You're also a fitness trainer – how does being a model and actor complement that?
I figured it just makes me more presentable and professional when I apply for jobs that involve fitness. However, I find more joy in coaching and helping the talents under my management during my free time. Having them stay in shape and be healthy does add longevity to their careers.
What did you do during the Circuit Breaker and how did you train then?
I am a person who enjoys routine, especially when it comes to fitness. The recent Circuit Breaker really disrupted my daily activities, especially since they consist of mostly team sports and constant human interaction. Thankfully, we are living in a technology era where one can get information and learn new things over the internet.

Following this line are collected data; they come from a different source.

(** ** Per-location totals *)

Lemma values_at_location (l : cell) (a : list agg_row) :
  l <> NaN ->
  values_at cell_compare isna l (map (fun r => (Location r, Balance r)) a) =
  balances_at l a.
Proof.
  intro Hl. unfold values_at, balances_at, keyed.
  rewrite filter_filter, filter_map_comm, map_map. simpl.
  f_equal. apply filter_ext. intro r.
  rewrite is_eq_cell_compare.
  destruct (cell_eq_dec (Location r) l) as [E|E].
  - rewrite E. destruct l; [now elim Hl | reflexivity..].
  - apply andb_false_r.
Qed.

Lemma values_at_nan (a : list agg_row) :
  values_at cell_compare isna NaN (map (fun r => (Location r, Balance r)) a) = [].
Proof.
  unfold values_at, keyed. rewrite filter_filter.
  induction a as [|r a IH]; simpl; [reflexivity|].
  destruct (Location r); simpl; exact IH.
Qed.

Lemma location_sums_entries (a : list agg_row) (l : cell) (t : Z) :
  In (l, t) (location_sums a) <->
  l <> NaN /\ balances_at l a <> [] /\ t = sum64 (balances_at l a).
Proof.
  unfold location_sums.
  rewrite (groupby_sum_entries cell_compare isna cell_compare_eq cell_compare_refl
             cell_compare_gt_lt cell_compare_lt_trans).
  destruct (cell_eq_dec l NaN) as [->|Hl].
  - rewrite values_at_nan. split; [intros [H _]; now elim H | intros [H _]; now elim H].
  - rewrite (values_at_location l a Hl). tauto.
Qed.

Lemma insert_desc_perm (x : cell * Z) (l : list (cell * Z)) :
  Permutation (insert_desc x l) (x :: l).
Proof.
  induction l as [|y l IH]; simpl; [reflexivity|].
  destruct (snd y <? snd x); [reflexivity|].
  rewrite IH. apply perm_swap.
Qed.

Lemma sort_desc_perm (l : list (cell * Z)) : Permutation (sort_desc l) l.
Proof.
  induction l as [|x l IH]; simpl; [reflexivity|].
  rewrite insert_desc_perm. now constructor.
Qed.



Lemma location_totals_entries (a : list agg_row) (l : cell) (t : Z) :
  In (l, t) (location_totals a) <->
  l <> NaN /\ balances_at l a <> [] /\ t = sum64 (balances_at l a).
Proof.
  rewrite <- location_sums_entries. unfold location_totals. split; intro H.
  - eapply Permutation_in; [apply sort_desc_perm | exact H].
  - eapply Permutation_in; [symmetry; apply sort_desc_perm | exact H].
Qed.

(** ** Search filter *)

Lemma isprefix_empty (s : string) : PyStr.isprefix EmptyString s = true.
Proof. destruct s; reflexivity. Qed.











(** ** CSV: what is written tokenizes back *)

Lemma append_nil_r (s : string) : s ++ EmptyString = s.
Proof. induction s as [|c s IH]; simpl; [reflexivity | now rewrite IH]. Qed.

Lemma append_assoc (a b c : string) : (a ++ b) ++ c = a ++ (b ++ c).
Proof. induction a as [|x a IH]; simpl; [reflexivity | now rewrite IH]. Qed.

Lemma append_snoc (a : string) (c : ascii) (s : string) :
  (a ++ String c EmptyString) ++ s = a ++ String c s.
Proof. now rewrite append_assoc. Qed.

Lemma feed_app (a b : string) (p : parser) :
  feed (a ++ b) p = feed b (feed a p).
Proof.
  revert p; induction a as [|c a IH]; intro p; simpl; [reflexivity | apply IH].
Qed.

Lemma plain_cases (c : ascii) :
  plain c = true ->
  Ascii.eqb c lf = false /\ Ascii.eqb c cr = false
  /\ Ascii.eqb c PyStr.dquote = false /\ Ascii.eqb c comma = false.
Proof.
  unfold plain. intro H. apply negb_true_iff in H.
  repeat (apply orb_false_iff in H; destruct H as [H ?]). tauto.
Qed.

Lemma feed_in_field (s f : string) (r : list string) (o : list (list string)) (w : string) :
  PyStr.sall plain s = true ->
  feed s (mkParser IN_FIELD f r o w) = mkParser IN_FIELD (f ++ s) r o w.
Proof.
  revert f; induction s as [|c s IH]; intros f H; simpl.
  - now rewrite append_nil_r.
  - simpl in H. apply andb_true_iff in H. destruct H as [Hc Hs].
    destruct (plain_cases c Hc) as [H1 [H2 [H3 H4]]].
    unfold step, on_in_field. simpl. rewrite H1, H2, H4.
    unfold push_char. simpl. rewrite (IH _ Hs). now rewrite append_snoc.
Qed.

Lemma feed_quoted_body (s f : string) (r : list string) (o : list (list string)) (w : string) :
  feed (double_quotes s) (mkParser IN_QUOTED_FIELD f r o w) =
  mkParser IN_QUOTED_FIELD (f ++ s) r o w.
Proof.
  revert f; induction s as [|c s IH]; intro f; simpl.
  - now rewrite append_nil_r.
  - destruct (Ascii.eqb c PyStr.dquote) eqn:E.
    + apply Ascii.eqb_eq in E. subst c. simpl.
      unfold step at 2. simpl. unfold on_in_quoted_field.
      rewrite Ascii.eqb_refl. unfold step. simpl.
      unfold on_quote_in_quoted_field. rewrite Ascii.eqb_refl.
      unfold set_state, push_char. simpl. rewrite IH. now rewrite append_snoc.
    + simpl. unfold step. simpl. unfold on_in_quoted_field. rewrite E.
      unfold push_char. simpl. rewrite IH. now rewrite append_snoc.
Qed.

Lemma field_read_comma (p : parser) (s : string) (r : list string)
  (o : list (list string)) :
  field_read p s r o ->
  step p comma = mkParser START_FIELD EmptyString (r ++ [s])%list o EmptyString.
Proof. intros [->|[->| ->]]; reflexivity. Qed.

Lemma field_read_lf (p : parser) (s : string) (r : list string)
  (o : list (list string)) :
  field_read p s r o ->
  step p lf = mkParser START_RECORD EmptyString [] (o ++ [(r ++ [s])%list])%list EmptyString.
Proof. intros [->|[->| ->]]; reflexivity. Qed.

Lemma unquoted_plain (s : string) :
  needs_quotes s = false -> no_cr s -> PyStr.sall plain s = true.
Proof.
  unfold needs_quotes, no_cr, plain.
  induction s as [|c s IH]; cbn [PyStr.sany PyStr.sall]; [reflexivity|].
  intros H1 H2.
  apply orb_false_iff in H1. destruct H1 as [Hc Hs].
  apply orb_false_iff in H2. destruct H2 as [Hr Hs2].
  rewrite (IH Hs Hs2), andb_true_r.
  rewrite (Ascii.eqb_sym c cr), Hr, orb_false_r, Hc. reflexivity.
Qed.

Lemma feed_quoted_field (s : string) (st0 : tstate) (r : list string)
  (o : list (list string)) :
  st0 = START_FIELD \/ st0 = START_RECORD ->
  feed (String PyStr.dquote (double_quotes s ++ String PyStr.dquote EmptyString))
       (mkParser st0 EmptyString r o EmptyString) =
  mkParser QUOTE_IN_QUOTED_FIELD s r o EmptyString.
Proof.
  intro Hst.
  assert (E : step (mkParser st0 EmptyString r o EmptyString) PyStr.dquote =
              mkParser IN_QUOTED_FIELD EmptyString r o EmptyString)
    by (destruct Hst as [-> | ->]; reflexivity).
  cbn [feed]. rewrite E, feed_app, feed_quoted_body. reflexivity.
Qed.

Lemma feed_field (s : string) (r : list string) (o : list (list string)) :
  no_cr s ->
  field_read (feed (csv_field s) (mkParser START_FIELD EmptyString r o EmptyString))
             s r o.
Proof.
  intro Hcr. unfold csv_field. destruct (needs_quotes s) eqn:Eq.
  - right. right. apply feed_quoted_field. now left.
  - pose proof (unquoted_plain s Eq Hcr) as Hp.
    destruct s as [|c s]; [now left|].
    right. left. simpl in Hp. apply andb_true_iff in Hp. destruct Hp as [Hc Hs].
    destruct (plain_cases c Hc) as [H1 [H2 [H3 H4]]].
    cbn [feed]. unfold step. simpl. unfold on_start_field.
    rewrite H1, H2, H3, H4. unfold set_state, push_char. simpl.
    now rewrite (feed_in_field s _ _ _ _ Hs).
Qed.

Lemma feed_blanks (s w : string) (o : list (list string)) :
  PyStr.sall plain s = true ->
  step (feed s (mkParser WHITESPACE_LINE EmptyString [] o w)) comma =
  mkParser START_FIELD EmptyString [w ++ s] o EmptyString.
Proof.
  revert w; induction s as [|c s IH]; intros w Hp.
  - simpl. now rewrite append_nil_r.
  - simpl in Hp. apply andb_true_iff in Hp. destruct Hp as [Hc Hs].
    destruct (plain_cases c Hc) as [H1 [H2 [H3 H4]]].
    cbn [feed]. unfold step at 2. simpl. unfold on_whitespace_line.
    rewrite H1, H2. simpl. destruct (is_blank c).
    + rewrite (IH _ Hs). now rewrite append_snoc.
    + unfold on_in_field. rewrite H1, H2, H4. unfold push_char. simpl.
      rewrite (feed_in_field s _ _ _ _ Hs). simpl. now rewrite append_snoc.
Qed.

Lemma feed_first_field (s : string) (o : list (list string)) :
  no_cr s ->
  step (feed (csv_field s) (mkParser START_RECORD EmptyString [] o EmptyString)) comma =
  mkParser START_FIELD EmptyString [s] o EmptyString.
Proof.
  intro Hcr. unfold csv_field. destruct (needs_quotes s) eqn:Eq.
  - rewrite feed_quoted_field by now right. reflexivity.
  - pose proof (unquoted_plain s Eq Hcr) as Hp.
    destruct s as [|c s]; [reflexivity|].
    simpl in Hp. apply andb_true_iff in Hp. destruct Hp as [Hc Hs].
    destruct (plain_cases c Hc) as [H1 [H2 [H3 H4]]].
    cbn [feed]. unfold step at 2. simpl. unfold on_start_record.
    rewrite H1, H2. destruct (is_blank c).
    + now rewrite (feed_blanks s _ _ Hs).
    + unfold on_start_field. rewrite H1, H2, H3, H4.
      unfold set_state, push_char. simpl.
      now rewrite (feed_in_field s _ _ _ _ Hs).
Qed.

(** A line of three fields adds one row of three fields. *)
Lemma feed_line (f0 f1 f2 : string) (o : list (list string)) :
  no_cr f0 -> no_cr f1 -> no_cr f2 ->
  feed (csv_fields f0 [f1; f2]) (mkParser START_RECORD EmptyString [] o EmptyString) =
  mkParser START_RECORD EmptyString [] (o ++ [[f0; f1; f2]])%list EmptyString.
Proof.
  intros H0 H1 H2. cbn [csv_fields].
  rewrite feed_app. cbn [feed]. rewrite (feed_first_field f0 o H0).
  rewrite feed_app. cbn [feed].
  rewrite (field_read_comma _ _ _ _ (feed_field f1 _ _ H1)).
  rewrite feed_app. cbn [feed].
  rewrite (field_read_lf _ _ _ _ (feed_field f2 _ _ H2)).
  reflexivity.
Qed.

Lemma digit_not_cr (c : ascii) : PyStr.isdigit c = true -> Ascii.eqb cr c = false.
Proof. by_ascii_cases c. Qed.

Lemma str_of_int_no_cr (z : Z) : no_cr (str_of_int z).
Proof.
  unfold no_cr. destruct z as [|p|p].
  - reflexivity.
  - rewrite str_of_pos. exact (sall_none _ _ _ digit_not_cr (uint_digits _)).
  - rewrite str_of_neg. cbn [PyStr.sany].
    rewrite (sall_none _ _ _ digit_not_cr (uint_digits _)). reflexivity.
Qed.

Lemma feed_rows (a : list agg_row) (o : list (list string)) :
  Forall (fun r => no_cr (cell_text (Location r)) /\ no_cr (cell_text (MSKU r))) a ->
  feed (csv_rows a) (mkParser START_RECORD EmptyString [] o EmptyString) =
  mkParser START_RECORD EmptyString [] (o ++ map row_text a)%list EmptyString.
Proof.
  revert o; induction a as [|r a IH]; intros o H; simpl.
  - now rewrite app_nil_r.
  - inversion H as [|? ? [Hl Hm] Ha]; subst.
    rewrite feed_app. unfold csv_row.
    rewrite (feed_line _ _ _ o Hl Hm (str_of_int_no_cr _)).
    rewrite (IH _ Ha). unfold row_text at 2. now rewrite <- app_assoc.
Qed.

(** The text written for an aggregate splits back into the header and the
    text of every row, in order. *)
Lemma tokenize_to_csv (a : list agg_row) :
  Forall (fun r => no_cr (cell_text (Location r)) /\ no_cr (cell_text (MSKU r))) a ->
  tokenize (to_csv a) = Some (csv_columns :: map row_text a).
Proof.
  intro H. unfold tokenize, to_csv, start_of_text.
  rewrite feed_app.
  rewrite (feed_line "Location" "MSKU" "Ending Warehouse Balance" []
             eq_refl eq_refl eq_refl).
  rewrite (feed_rows a _ H). reflexivity.
Qed.

(** ** CSV: the cells that are read back *)


























(** * Further properties of the script *)

(** ** Chunks *)

Lemma slice_chunk {A : Type} (lst : list A) (i n : nat) :
  slice lst i (i + n) = firstn n (skipn i lst).
Proof. unfold slice. f_equal. lia. Qed.

Lemma range_from_nonempty (fuel start stop step : nat) :
  range_from fuel start stop step <> [] -> (start < stop)%nat.
Proof.
  destruct fuel as [|fuel]; simpl; [congruence|].
  destruct (Nat.ltb start stop) eqn:E; [|congruence].
  intros _. now apply Nat.ltb_lt.
Qed.

Lemma chunks_concat_from {A : Type} (lst : list A) (n fuel i : nat) :
  (1 <= n)%nat -> (List.length lst - i <= fuel)%nat ->
  List.concat (map (fun i => slice lst i (i + n))
              (range_from fuel i (List.length lst) n)) = skipn i lst.
Proof.
  intro Hn. revert i; induction fuel as [|fuel IH]; intros i Hf; simpl.
  - symmetry. apply skipn_all2. lia.
  - destruct (Nat.ltb i (List.length lst)) eqn:E.
    + simpl. rewrite slice_chunk, IH by lia.
      rewrite Nat.add_comm, <- skipn_skipn. apply firstn_skipn.
    + apply Nat.ltb_ge in E. symmetry. apply skipn_all2. lia.
Qed.

Lemma chunks_sizes_from {A : Type} (lst : list A) (n fuel i : nat) :
  (1 <= n)%nat ->
  Forall (fun c => (1 <= List.length c <= n)%nat)
         (map (fun i => slice lst i (i + n))
              (range_from fuel i (List.length lst) n)).
Proof.
  intro Hn. revert i; induction fuel as [|fuel IH]; intro i; simpl.
  - constructor.
  - destruct (Nat.ltb i (List.length lst)) eqn:E; [|constructor].
    apply Nat.ltb_lt in E. simpl. constructor; [|apply IH].
    rewrite slice_chunk, length_firstn, length_skipn. lia.
Qed.

Lemma chunks_full_from {A : Type} (lst : list A) (n fuel i : nat) :
  Forall (fun c => List.length c = n)
         (removelast (map (fun i => slice lst i (i + n))
                          (range_from fuel i (List.length lst) n))).
Proof.
  revert i; induction fuel as [|fuel IH]; intro i; simpl.
  - constructor.
  - destruct (Nat.ltb i (List.length lst)) eqn:E; [|constructor].
    cbn [map].
    destruct (range_from fuel (i + n) (List.length lst) n) as [|j rest] eqn:R.
    + constructor.
    + assert (Hlt : (i + n < List.length lst)%nat)
        by (apply (range_from_nonempty fuel _ _ n); rewrite R; discriminate).
      specialize (IH (i + n)%nat). rewrite R in IH.
      cbn [map removelast] in *. constructor; [|exact IH].
      rewrite slice_chunk, length_firstn, length_skipn. lia.
Qed.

I managed to find a silver lining by attempting activities that I have been procrastinating on for quite some time – such as yoga and calisthenics. Being alone and confined to just my own home has allowed me to focus on strengthening my mind and body through bodyweight exercises and increasing mobility and flexibility through constant stretching (of which I have seriously neglected over the years). It was truly a humbling and life changing experience.
What are your fitness goals now?
My fitness goals are constantly evolving. My level of fitness, recovery and commitment isn’t quite the same as before. Therefore, I have stopped competitive sports as a whole.
My main goal now is ensuring that I still maintain discipline by setting time aside to stay active regardless of my work and personal schedule. Even if it means squeezing a workout during my lunch break or after hours when everyone is likely to be in bed. My new found love for calisthenics and yoga has also reignited my goals for the next few years to come.
Did you ever not feel confident about yourself?
During my teenage years till about my early 20s, I had trouble gaining weight and muscle mass. I was very active in competitive sports and in general a hyperactive person that can’t seem to sit still. Weightlifting wasn’t really my thing back then. It didn’t help that I also had hypermetabolism syndrome throughout those years. I could never get my weight past 60kg with my current height. I had to seek medical advice then and was told to cut down on my fitness activities because I was already burning more calories than an average person by simply sitting down.
Being an avid sports person and extremely competitive, those were orders I struggled to heed. Therefore, I decided to pay more attention and discipline to my diet by consuming over 3,000 calories per day, and adding weightlifting to my routine in order to put on some muscle mass.
Are you content with your body now?
As I’ve gotten older, I have started viewing my body as more of a machine rather than just an outlet for aesthetics. That being said, the choices I make towards living a healthy lifestyle function mainly to make sure that my “machine” is operating at its highest performance level with zero to minimal breakdown. I prioritise this by focusing on functionality and well-being over the look of my body.
Have you ever received any comments about your body?
Generally, I have had positive comments about my body but I choose to not pay much attention to them. I know that the body is a fickle thing and its appearance can change in a heartbeat.
Speaking from experience, aesthetics doesn’t last forever and maintaining the “perfect” body requires enormous upkeep of diet and exercise. I’d much rather focus on my overall health and well-being while staying extremely active and doing the things I love to do.